Brief
Each line below from the one containing "then None else mode st)" through the one containing "destruct Hinv as [H1 H2 H3 H4 H5 H6]." is to be given again exactly, and no line outside that span.

Records from a data source
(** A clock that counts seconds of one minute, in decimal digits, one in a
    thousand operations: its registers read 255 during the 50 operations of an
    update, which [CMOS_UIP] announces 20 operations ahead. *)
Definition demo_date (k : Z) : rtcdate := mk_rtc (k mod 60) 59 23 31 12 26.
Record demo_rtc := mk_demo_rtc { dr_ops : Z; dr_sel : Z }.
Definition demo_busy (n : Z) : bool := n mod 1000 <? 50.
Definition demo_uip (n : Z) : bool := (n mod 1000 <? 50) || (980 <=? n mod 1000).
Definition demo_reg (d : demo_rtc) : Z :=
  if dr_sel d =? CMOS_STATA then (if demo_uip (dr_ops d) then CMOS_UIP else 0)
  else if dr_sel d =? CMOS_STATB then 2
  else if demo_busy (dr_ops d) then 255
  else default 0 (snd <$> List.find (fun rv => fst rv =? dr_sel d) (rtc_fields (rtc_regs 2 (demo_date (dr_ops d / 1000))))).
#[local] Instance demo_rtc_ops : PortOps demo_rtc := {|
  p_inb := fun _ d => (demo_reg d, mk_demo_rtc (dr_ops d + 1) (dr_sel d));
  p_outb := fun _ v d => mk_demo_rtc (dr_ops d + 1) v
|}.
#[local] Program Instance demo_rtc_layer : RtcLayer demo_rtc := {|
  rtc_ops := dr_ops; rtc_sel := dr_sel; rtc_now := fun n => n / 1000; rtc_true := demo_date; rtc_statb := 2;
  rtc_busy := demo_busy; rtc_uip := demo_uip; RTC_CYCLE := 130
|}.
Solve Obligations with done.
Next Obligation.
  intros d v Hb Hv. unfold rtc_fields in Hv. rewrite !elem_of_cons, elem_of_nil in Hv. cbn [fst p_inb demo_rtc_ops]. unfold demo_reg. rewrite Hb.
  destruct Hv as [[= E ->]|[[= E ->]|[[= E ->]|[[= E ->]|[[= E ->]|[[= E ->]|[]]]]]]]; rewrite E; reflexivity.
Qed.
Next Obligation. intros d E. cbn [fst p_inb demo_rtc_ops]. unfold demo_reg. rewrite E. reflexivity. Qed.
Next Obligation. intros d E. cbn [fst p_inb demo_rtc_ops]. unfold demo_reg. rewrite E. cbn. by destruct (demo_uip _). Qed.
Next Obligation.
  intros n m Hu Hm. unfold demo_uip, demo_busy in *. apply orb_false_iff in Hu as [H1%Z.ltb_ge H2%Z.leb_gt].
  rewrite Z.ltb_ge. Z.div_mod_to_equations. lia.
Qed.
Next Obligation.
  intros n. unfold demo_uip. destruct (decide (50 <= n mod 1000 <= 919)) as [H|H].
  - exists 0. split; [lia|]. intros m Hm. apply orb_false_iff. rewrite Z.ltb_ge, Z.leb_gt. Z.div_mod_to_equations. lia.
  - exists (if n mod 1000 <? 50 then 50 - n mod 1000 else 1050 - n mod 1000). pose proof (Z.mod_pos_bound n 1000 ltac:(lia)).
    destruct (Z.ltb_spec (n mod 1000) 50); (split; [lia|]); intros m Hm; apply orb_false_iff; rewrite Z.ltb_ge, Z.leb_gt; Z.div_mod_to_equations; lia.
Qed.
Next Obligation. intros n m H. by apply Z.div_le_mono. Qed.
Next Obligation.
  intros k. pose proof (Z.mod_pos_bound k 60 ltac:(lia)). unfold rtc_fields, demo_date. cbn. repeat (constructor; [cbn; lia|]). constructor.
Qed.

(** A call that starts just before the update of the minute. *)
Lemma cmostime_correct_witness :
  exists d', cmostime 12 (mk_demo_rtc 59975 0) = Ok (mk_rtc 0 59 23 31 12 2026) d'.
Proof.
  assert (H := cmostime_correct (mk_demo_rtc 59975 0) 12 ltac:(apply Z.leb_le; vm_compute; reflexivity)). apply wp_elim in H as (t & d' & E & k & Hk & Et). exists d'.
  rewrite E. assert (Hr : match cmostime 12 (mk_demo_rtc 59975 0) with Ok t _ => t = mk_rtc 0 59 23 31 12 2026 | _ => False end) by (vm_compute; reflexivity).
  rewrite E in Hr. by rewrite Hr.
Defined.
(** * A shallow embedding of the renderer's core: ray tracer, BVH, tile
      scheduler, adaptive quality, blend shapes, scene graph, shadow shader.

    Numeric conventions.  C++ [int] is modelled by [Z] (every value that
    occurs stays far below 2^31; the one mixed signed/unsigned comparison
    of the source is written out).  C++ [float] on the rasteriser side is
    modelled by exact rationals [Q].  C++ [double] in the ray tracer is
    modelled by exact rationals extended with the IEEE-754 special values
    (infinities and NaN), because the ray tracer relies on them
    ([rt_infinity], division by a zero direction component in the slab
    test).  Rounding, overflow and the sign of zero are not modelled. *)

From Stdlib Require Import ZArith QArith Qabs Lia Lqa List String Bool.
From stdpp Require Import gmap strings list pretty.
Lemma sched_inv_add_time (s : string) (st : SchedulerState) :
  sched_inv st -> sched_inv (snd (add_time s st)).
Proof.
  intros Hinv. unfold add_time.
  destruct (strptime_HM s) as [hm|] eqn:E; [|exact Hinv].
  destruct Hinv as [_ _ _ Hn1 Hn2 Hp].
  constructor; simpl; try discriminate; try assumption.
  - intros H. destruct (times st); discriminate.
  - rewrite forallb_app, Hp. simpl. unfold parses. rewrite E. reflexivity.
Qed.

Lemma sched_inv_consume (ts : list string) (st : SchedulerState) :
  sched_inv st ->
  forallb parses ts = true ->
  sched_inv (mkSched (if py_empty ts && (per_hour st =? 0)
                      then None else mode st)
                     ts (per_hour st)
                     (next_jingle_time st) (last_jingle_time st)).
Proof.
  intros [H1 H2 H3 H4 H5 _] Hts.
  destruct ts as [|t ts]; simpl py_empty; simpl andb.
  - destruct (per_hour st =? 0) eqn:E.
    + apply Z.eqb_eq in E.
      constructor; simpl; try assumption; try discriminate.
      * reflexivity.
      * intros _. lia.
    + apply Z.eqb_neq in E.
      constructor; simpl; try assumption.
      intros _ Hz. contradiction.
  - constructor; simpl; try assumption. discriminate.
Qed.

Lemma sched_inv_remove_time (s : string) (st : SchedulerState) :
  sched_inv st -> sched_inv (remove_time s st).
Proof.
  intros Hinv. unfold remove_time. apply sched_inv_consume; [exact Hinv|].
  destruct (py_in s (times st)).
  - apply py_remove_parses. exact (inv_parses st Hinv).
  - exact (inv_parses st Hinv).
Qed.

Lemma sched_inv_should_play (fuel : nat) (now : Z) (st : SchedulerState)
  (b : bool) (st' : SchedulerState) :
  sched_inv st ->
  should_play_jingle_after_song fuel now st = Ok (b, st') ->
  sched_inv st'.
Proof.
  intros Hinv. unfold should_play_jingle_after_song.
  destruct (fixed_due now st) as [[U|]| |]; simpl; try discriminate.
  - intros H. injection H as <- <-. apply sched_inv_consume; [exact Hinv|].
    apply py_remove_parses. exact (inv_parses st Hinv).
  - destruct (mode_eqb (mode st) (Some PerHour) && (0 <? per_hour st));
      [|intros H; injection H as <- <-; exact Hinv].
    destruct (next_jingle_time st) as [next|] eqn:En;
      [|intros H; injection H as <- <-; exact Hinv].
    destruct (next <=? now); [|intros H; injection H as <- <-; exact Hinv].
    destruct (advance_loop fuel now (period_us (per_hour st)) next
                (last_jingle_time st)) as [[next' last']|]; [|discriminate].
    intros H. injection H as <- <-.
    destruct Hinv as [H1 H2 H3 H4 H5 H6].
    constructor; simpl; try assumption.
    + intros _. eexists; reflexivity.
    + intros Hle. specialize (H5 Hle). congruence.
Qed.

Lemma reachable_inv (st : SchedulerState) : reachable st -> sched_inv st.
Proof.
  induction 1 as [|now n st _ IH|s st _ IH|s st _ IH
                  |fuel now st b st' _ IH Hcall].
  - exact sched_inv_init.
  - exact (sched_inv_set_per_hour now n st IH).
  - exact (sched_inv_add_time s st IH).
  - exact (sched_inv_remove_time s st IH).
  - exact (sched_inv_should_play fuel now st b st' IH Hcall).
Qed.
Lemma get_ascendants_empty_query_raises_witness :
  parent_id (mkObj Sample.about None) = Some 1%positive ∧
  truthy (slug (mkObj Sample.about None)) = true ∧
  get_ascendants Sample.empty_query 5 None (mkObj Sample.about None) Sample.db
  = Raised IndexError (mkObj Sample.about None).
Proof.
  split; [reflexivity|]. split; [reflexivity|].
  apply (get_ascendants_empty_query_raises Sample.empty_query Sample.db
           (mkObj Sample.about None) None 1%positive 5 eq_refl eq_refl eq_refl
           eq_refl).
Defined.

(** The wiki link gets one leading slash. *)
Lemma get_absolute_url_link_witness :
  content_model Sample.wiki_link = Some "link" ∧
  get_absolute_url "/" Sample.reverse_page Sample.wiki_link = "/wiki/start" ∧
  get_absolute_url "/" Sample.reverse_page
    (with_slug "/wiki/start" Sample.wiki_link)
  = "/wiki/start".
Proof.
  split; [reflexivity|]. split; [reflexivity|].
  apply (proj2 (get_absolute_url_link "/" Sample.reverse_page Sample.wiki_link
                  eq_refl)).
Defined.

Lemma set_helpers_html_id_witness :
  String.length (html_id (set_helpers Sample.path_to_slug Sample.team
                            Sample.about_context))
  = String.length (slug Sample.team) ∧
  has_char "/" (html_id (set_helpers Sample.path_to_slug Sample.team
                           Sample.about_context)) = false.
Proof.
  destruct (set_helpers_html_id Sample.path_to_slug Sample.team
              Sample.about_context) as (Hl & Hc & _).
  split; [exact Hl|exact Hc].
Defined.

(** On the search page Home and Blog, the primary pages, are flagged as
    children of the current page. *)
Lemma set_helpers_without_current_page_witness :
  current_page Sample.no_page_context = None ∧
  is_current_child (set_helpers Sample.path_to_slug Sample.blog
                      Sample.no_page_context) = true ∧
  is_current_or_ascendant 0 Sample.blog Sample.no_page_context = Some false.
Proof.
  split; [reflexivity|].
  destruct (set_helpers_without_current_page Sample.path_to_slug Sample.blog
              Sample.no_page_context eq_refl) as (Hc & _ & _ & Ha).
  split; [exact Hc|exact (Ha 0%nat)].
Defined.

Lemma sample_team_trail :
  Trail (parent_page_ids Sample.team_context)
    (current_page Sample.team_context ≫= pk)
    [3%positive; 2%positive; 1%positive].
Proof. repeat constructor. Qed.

The answer
                      then None else mode st)
                     ts (per_hour st)
                     (next_jingle_time st) (last_jingle_time st)).
Proof.
  intros [H1 H2 H3 H4 H5 _] Hts.
  destruct ts as [|t ts]; simpl py_empty; simpl andb.
  - destruct (per_hour st =? 0) eqn:E.
    + apply Z.eqb_eq in E.
      constructor; simpl; try assumption; try discriminate.
      * reflexivity.
      * intros _. lia.
    + apply Z.eqb_neq in E.
      constructor; simpl; try assumption.
      intros _ Hz. contradiction.
  - constructor; simpl; try assumption. discriminate.
Qed.

Lemma sched_inv_remove_time (s : string) (st : SchedulerState) :
  sched_inv st -> sched_inv (remove_time s st).
Proof.
  intros Hinv. unfold remove_time. apply sched_inv_consume; [exact Hinv|].
  destruct (py_in s (times st)).
  - apply py_remove_parses. exact (inv_parses st Hinv).
  - exact (inv_parses st Hinv).
Qed.

Lemma sched_inv_should_play (fuel : nat) (now : Z) (st : SchedulerState)
  (b : bool) (st' : SchedulerState) :
  sched_inv st ->
  should_play_jingle_after_song fuel now st = Ok (b, st') ->
  sched_inv st'.
Proof.
  intros Hinv. unfold should_play_jingle_after_song.
  destruct (fixed_due now st) as [[U|]| |]; simpl; try discriminate.
  - intros H. injection H as <- <-. apply sched_inv_consume; [exact Hinv|].
    apply py_remove_parses. exact (inv_parses st Hinv).
  - destruct (mode_eqb (mode st) (Some PerHour) && (0 <? per_hour st));
      [|intros H; injection H as <- <-; exact Hinv].
    destruct (next_jingle_time st) as [next|] eqn:En;
      [|intros H; injection H as <- <-; exact Hinv].
    destruct (next <=? now); [|intros H; injection H as <- <-; exact Hinv].
    destruct (advance_loop fuel now (period_us (per_hour st)) next
                (last_jingle_time st)) as [[next' last']|]; [|discriminate].
    intros H. injection H as <- <-.
    destruct Hinv as [H1 H2 H3 H4 H5 H6].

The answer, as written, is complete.